Over the past few days I’ve been hacking on a Data.List.Split module, to be used when you just want to quickly split up a list without going to the trouble of using a real parsing or regular expression library — for example, suppose you are writing a one-off script that needs to read in strings like “abc;def;gh;i” and you want to split it on the semicolons to yield a list of Strings. Of course, such a thing isn’t in the standard libraries since no one can agree on the right interface; the idea is to provide a whole module with lots of different ways to split instead of a single function, and to just put it on Hackage instead of going through the much more difficult process of getting it included in the standard libraries. Anyway, more on that when it’s released, hopefully in a few days.

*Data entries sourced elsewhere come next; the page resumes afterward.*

(** *** What a call writes *)

Lemma compute_aggregates_written fuel db sid w count db1 :
  compute_aggregates fuel db sid w = Some (count, db1) →
  ∃ starts,
    call_buckets fuel db sid w = Some starts
    ∧ NoDup starts
    ∧ let rows := omap (row_of db sid w) starts in
      count = Z.of_nat (length rows)
      ∧ db1 = set_aggregated_metrics
                (filter (λ r, agg_key r ∉ agg_key <$> rows) (aggregated_metrics db) ++ rows) db.
Proof.
  rewrite compute_aggregates_buckets.
  destruct (call_buckets fuel db sid w) as [starts|] eqn:Es; [|done].
  simpl. rewrite foldl_process_bucket. simpl. intros [= <- <-].
  exists starts. pose proof (call_buckets_NoDup _ _ _ _ _ Es) as Hnd.
  split_and!; [done..|]. by rewrite upserts_normal_form by by apply rows_NoDup.
Qed.

Lemma row_of_Some db sid w c r :
  row_of db sid w c = Some r →
  let sel := bucket_samples db sid c (c + w) in
  r = aggregate_row sid c w sel ∧ sel ≠ [].
Proof.
  unfold row_of. destruct (Z.ltb_spec 0 (Z.of_nat (length (bucket_samples db sid c (c + w)))))
    as [Hlt|]; [|done].
  intros [= <-]. split; [done|]. intros Heq. rewrite Heq in Hlt. simpl in Hlt. lia.
Qed.

Lemma bucket_samples_hr db sid c e :
  non_null (m_hr_bpm <$> bucket_samples db sid c e)
  ≠ [] ∨ bucket_samples db sid c e = [].
Proof.
  unfold bucket_samples.
  destruct (filter _ (raw_metrics db)) as [|m l] eqn:E; [by right|]. left.
  assert (Hm : m ∈ filter (λ m, m_session_id m = sid ∧ c ≤ m_timestamp m
                ∧ m_timestamp m < e ∧ m_hr_bpm m ≠ None) (raw_metrics db)).
  { rewrite E. by left. }
  apply list_elem_of_filter in Hm as [(_ & _ & _ & Hhr) _].
  rewrite fmap_cons. unfold non_null. simpl.
  by destruct (m_hr_bpm m).
Qed.

(** X13.  A call that returns leaves the sessions and the samples alone, and of
    the aggregates it leaves alone, in place, every row of another session
    or of another interval width. *)
Theorem compute_aggregates_frame fuel db sid w count db1 :
  compute_aggregates fuel db sid w = Some (count, db1) →
  sessions db1 = sessions db
  ∧ raw_metrics db1 = raw_metrics db
  ∧ filter (λ r, (a_session_id r, a_interval_seconds r) ≠ (sid, w)) (aggregated_metrics db1)
    = filter (λ r, (a_session_id r, a_interval_seconds r) ≠ (sid, w)) (aggregated_metrics db)
  ∧ 0 ≤ count ≤ Z.of_nat (length (aggregated_metrics db1)).
Proof.
  intros H. apply compute_aggregates_written in H as (starts & _ & _ & Hc & ->).
  simpl in *. split_and!; [done|done| |lia|rewrite length_app; lia].
  set (rows := omap (row_of db sid w) starts) in *.
  assert (Hrows : Forall (λ r, ¬ (a_session_id r, a_interval_seconds r) ≠ (sid, w)) rows).
  { apply Forall_forall. intros r Hr. apply list_elem_of_omap in Hr as (c & _ & Hr).
    apply row_of_key in Hr. unfold agg_key in Hr. injection Hr as -> _ ->. by intros ?. }
  rewrite filter_app, (filter_none _ rows Hrows), app_nil_r, list_filter_filter.
  apply list_filter_iff. intros r. split; [by intros [? _]|].
  intros Hne. split; [done|]. intros Hin.
  apply list_elem_of_fmap in Hin as (r' & Hk & Hr').
  rewrite Forall_forall in Hrows. apply (Hrows r' Hr'). intros Heq. apply Hne.
  unfold agg_key in Hk. injection Hk as -> _ ->. done.
Qed.


(** *** The first timestamp *)

Lemma time_range_bounds db sid :
  let rows := filter (λ m, m_session_id m = sid) (raw_metrics db) in
  match time_range db sid with
  | (None, None) => rows = []
  | (Some s, Some e) =>
      Forall (λ m, s ≤ m_timestamp m ≤ e) rows
      ∧ s ∈ m_timestamp <$> rows ∧ e ∈ m_timestamp <$> rows
  | _ => False
  end.
Proof.
  intros rows. unfold time_range, sql_min, sql_max. fold rows. rewrite non_null_Some.
  destruct rows as [|m l]; [done|]. rewrite fmap_cons.
  destruct (foldl_min_spec (m_timestamp <$> l) (m_timestamp m)) as [Hmin Hlo].
  destruct (foldl_max_spec (m_timestamp <$> l) (m_timestamp m)) as [Hmax Hhi].
  split_and!; [|done..].
  rewrite <- fmap_cons in Hlo, Hhi. rewrite Forall_fmap in Hlo, Hhi.
  apply Forall_forall. intros y Hy. rewrite Forall_forall in Hlo, Hhi.
  split; [by apply Hlo|by apply Hhi].
Qed.

(** X15.  When the earliest sample of a session carries the timestamp 0, the test
    [not row['start']] succeeds: the call returns 0 and writes nothing,
    however many samples the session has. *)
Theorem first_timestamp_zero_skips_aggregation fuel db sid w m :
  m ∈ raw_metrics db → m_session_id m = sid → m_timestamp m = 0 →
  (∀ m', m' ∈ raw_metrics db → m_session_id m' = sid → 0 ≤ m_timestamp m') →
  compute_aggregates fuel db sid w = Some (0, db).
Proof.
  intros Hm Hsid Hts Hall. unfold compute_aggregates.
  pose proof (time_range_bounds db sid) as Hr. cbv zeta in Hr.
  assert (Hin : m ∈ filter (λ m, m_session_id m = sid) (raw_metrics db))
    by by apply list_elem_of_filter.
  destruct (time_range db sid) as [[s|] [e|]]; try done.
  - destruct Hr as (Hb & Hs & _). rewrite Forall_forall in Hb.
    assert (s = 0) as ->; [|done].
    apply list_elem_of_fmap in Hs as (m0 & -> & Hm0).
    apply list_elem_of_filter in Hm0 as [Hm0s Hm0].
    specialize (Hall m0 Hm0 Hm0s). specialize (Hb m Hin). lia.
Qed.

(** X16.  With an interval width of 0 or less and a session whose first timestamp
    is not 0 and whose timestamps are not all equal, the loop never ends:
    no amount of fuel makes the call return. *)
Theorem non_positive_interval_never_returns db sid w start_time end_time :
  time_range db sid = (Some start_time, Some end_time) →
  start_time ≠ 0 → start_time < end_time → w ≤ 0 →
  ∀ fuel, compute_aggregates fuel db sid w = None.
Proof.
  intros Ht Hz Hlt Hw fuel. unfold compute_aggregates. rewrite Ht.
  destruct (Z.eqb_spec start_time 0); [done|].
  rewrite aggregate_loop_starts, bucket_starts_diverges by done. done.
Qed.

(** *** Coverage *)

Lemma bucket_starts_cover fuel w e : ∀ c starts t,
  0 < w → bucket_starts fuel w e c = Some starts → c ≤ t < e →
  ∃ x, x ∈ starts ∧ x ≤ t < x + w.
Proof.
  induction fuel as [|fuel IH]; intros c starts t Hw; simpl; [done|].
  destruct (Z.ltb_spec c e) as [Hc|Hc]; [|lia].
  destruct (bucket_starts fuel w e (c + w)) as [l|] eqn:El; [|done].
  intros [= <-] Ht. destruct (Z.lt_ge_cases t (c + w)) as [Hin|Hout].
  - exists c. split; [by left|lia].
  - destruct (IH (c + w) l t Hw El) as (x & Hx & Hxt); [lia|].
    exists x. split; [by right|done].
Qed.

Lemma bucket_starts_grid fuel w e : ∀ c starts,
  bucket_starts fuel w e c = Some starts →
  Forall (λ x, ∃ k, 0 ≤ k ∧ x = c + k * w) starts.
Proof.
  induction fuel as [|fuel IH]; intros c starts; simpl; [done|].
  destruct (c <? e); [|intros [= <-]; constructor].
  destruct (bucket_starts fuel w e (c + w)) as [l|] eqn:El; [|done].
  intros [= <-]. constructor; [exists 0; lia|].
  eapply Forall_impl; [apply (IH _ _ El)|]. simpl.
  intros x (k & Hk & ->). exists (k + 1). lia.
Qed.


(** *** [get_session_stats] *)


(** *** Witnesses *)

(** Witness of X13: width 30 on [example_db]. *)
Lemma compute_aggregates_frame_witness :
  ∃ db1,
    compute_aggregates 5 example_db "s1" 30 = Some (2, db1)
    ∧ sessions db1 = sessions example_db
    ∧ raw_metrics db1 = raw_metrics example_db
    ∧ filter (λ r, (a_session_id r, a_interval_seconds r) ≠ ("s1", 30)) (aggregated_metrics db1)
      = filter (λ r, (a_session_id r, a_interval_seconds r) ≠ ("s1", 30))
          (aggregated_metrics example_db)
    ∧ 0 ≤ 2 ≤ Z.of_nat (length (aggregated_metrics db1)).
Proof.
  eexists. split; [reflexivity|].
  apply (compute_aggregates_frame 5 example_db "s1" 30 2). reflexivity.
Defined.


(** Witness of X15: three samples, the first at timestamp 0. *)
Lemma first_timestamp_zero_skips_aggregation_witness :
  let db := DB [] [RawMetric "s1" 0 (Some 70) None None None;
                   RawMetric "s1" 30 (Some 72) None None None;
                   RawMetric "s1" 60 (Some 71) None None None] [] in
  compute_aggregates 5 db "s1" 30 = Some (0, db).
Proof.
  intros db.
  apply (first_timestamp_zero_skips_aggregation 5 db "s1" 30
           (RawMetric "s1" 0 (Some 70) None None None)).
  - by left.
  - reflexivity.
  - reflexivity.
  - intros m' Hm' _. unfold db in Hm'. simpl in Hm'.
    repeat (apply elem_of_cons in Hm' as [->|Hm']; [simpl; lia|]).
    by apply elem_of_nil in Hm'.
Defined.

(** Witness of X16: width 0 on [example_db], with fuel 1000. *)
Lemma non_positive_interval_never_returns_witness :
  compute_aggregates 1000 example_db "s1" 0 = None.
Proof.
  apply (non_positive_interval_never_returns example_db "s1" 0 100 160);
    [reflexivity|lia|lia|lia].
Defined.


End StatisticsLaws.

(** ** Laws of the session manager under the calls of the logger *)

Module LifecycleLaws.
Import Database SessionManager Lifecycle SessionLaws.

Section DictMore.
Context {K V : Type} `{EqDecision K}.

Like any good Haskell programmer writing a nice pure library, today I started adding a suite of QuickCheck properties. I set up a framework and added a couple basic properties: 200 tests passed! I added another: 100 tests passed! Now I was on a roll, and added three more. This time… it hung after checking the fourth property only 8 times. OK, no problem, I’ve seen this sort of thing before when there’s some sort of combinatorial explosion in the size of the randomly generated test data… except the test data is so simple that’s definitely not what’s happening here. Hmm… maybe it’s infinite recursion? But I really can’t see where infinite recursion could crop up. Oh, unless… hmm, yes, if function A ever returns an empty list, it would cause an infinite loop. But surely function A can never return an empty list! Well, let’s try it. prop_A_nonempty x = (not . null) (funcA x). And… Falsified! Whoops.
If you’re curious, the case I forgot was when you specify the empty list as a delimiter — obvious in retrospect, perhaps, but without QuickCheck’s assistance, I probably would have ended up releasing the library with this latent infinite recursion bug!